Archäologie:Forscher entdecken uralte Mauer in der Ostsee

Steinmauer in der Ostsee

In der Mecklenburger Bucht sind Forscher auf eine versunkene Mauer gestoßen, die mutmaßlich aus der Steinzeit stammt.

(Foto: Philipp Hoy)

21 Meter unter dem Meeresspiegel vor der Küste Mecklenburg-Vorpommerns steht ein fast ein Kilometer langer Wall aus Steinen. Forscher rätseln, wie sie dort hingekommen sind.

Von Jakob Wetzel

Dass sie etwas Außergewöhnliches entdeckt hatten, bemerkten die Forscher erst im Nachhinein.
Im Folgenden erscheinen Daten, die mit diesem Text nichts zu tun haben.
(* ===== verification/Hex.v ===== *)
(** Package [encoding/hex], as the invite tokens and the secrets on disk use it. *)

From S2P Require Import Prelude SystemKeys Payloads LogRecord Txn.
#[local] Open Scope Z_scope.

Definition hex_digit (d : Z) : byte := if d <? 10 then byte_of_Z (0x30 + d) else byte_of_Z (0x61 + (d - 10)).

Fixpoint hex_encode (b : bytes) : bytes :=
  match b with
  | [] => []
  | x :: b' => hex_digit (Z.shiftr (byte_to_Z x) 4) :: hex_digit (Z.land (byte_to_Z x) 0xF) :: hex_encode b'
  end.

Definition hex_value (c : byte) : option Z :=
  let z := byte_to_Z c in
  if (0x30 <=? z) && (z <=? 0x39) then Some (z - 0x30)
  else if (0x61 <=? z) && (z <=? 0x66) then Some (z - 0x61 + 10)
  else if (0x41 <=? z) && (z <=? 0x46) then Some (z - 0x41 + 10)
  else None.

Fixpoint hex_decode (s : bytes) : gores bytes :=
  match s with
  | [] => Ret []
  | [c] =>
    match hex_value c with
    | Some _ => Fail (Errorf "encoding/hex: odd length hex string")
    | None => Fail (Errorf "encoding/hex: invalid byte: %#U")
    end
  | a :: b :: s' =>
    match hex_value a, hex_value b with
    | Some hi, Some lo => rest ← hex_decode s'; Ret (byte_of_Z (Z.lor (Z.shiftl hi 4) lo) :: rest)
    | _, _ => Fail (Errorf "encoding/hex: invalid byte: %#U")
    end
  end.

Lemma hex_roundtrip b : hex_decode (hex_encode b) = Ret b.
Proof.
  induction b as [|x b IH]; [done|]. cbn [hex_encode hex_decode].
  assert (hex_value (hex_digit (Z.shiftr (byte_to_Z x) 4)) = Some (Z.shiftr (byte_to_Z x) 4) /\
          hex_value (hex_digit (Z.land (byte_to_Z x) 0xF)) = Some (Z.land (byte_to_Z x) 0xF) /\
          byte_of_Z (Z.lor (Z.shiftl (Z.shiftr (byte_to_Z x) 4) 4) (Z.land (byte_to_Z x) 0xF)) = x) as (-> & -> & ->)
    by (destruct x; by vm_compute).
  by rewrite IH.
Qed.

Lemma hex_plain b : plain (hex_encode b).
Proof.
  induction b as [|x b IH]; [constructor|]. cbn [hex_encode]. unfold plain.
  do 2 (apply Forall_cons; split; [destruct x; vm_compute; split; discriminate|]). exact IH.
Qed.

Lemma hex_nonempty b : 0 < blen b -> hex_encode b <> [].
Proof. by destruct b. Qed.

Lemma hex_length b : length (hex_encode b) = (2 * length b)%nat.
Proof. induction b as [|x b IH]; [done|]. cbn [hex_encode length]. rewrite IH. lia. Qed.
Eigentlich habe er seinen Studentinnen und Studenten im September 2021 nur zeigen wollen, wie man verschiedene Messmethoden anwendet, erzählt der Meeresgeologe Jacob Geersen. Für ein geophysikalisches Praktikum an der Christian-Albrechts-Universität zu Kiel sei er deshalb mit einer Gruppe Studierender in die Mecklenburger Bucht gefahren und habe dort unter anderem den Untergrund kartiert. "Der Meeresboden ist meist spannender, als man sich das vorstellt", sagt Geersen. Man finde dort Spuren von Ankern oder Schleppnetzen. Doch dass sie dieses Mal auf etwas sehr Besonderes gestoßen waren, das verstand Geersen erst, als er später auf seinem Bildschirm die Aufnahmen sah.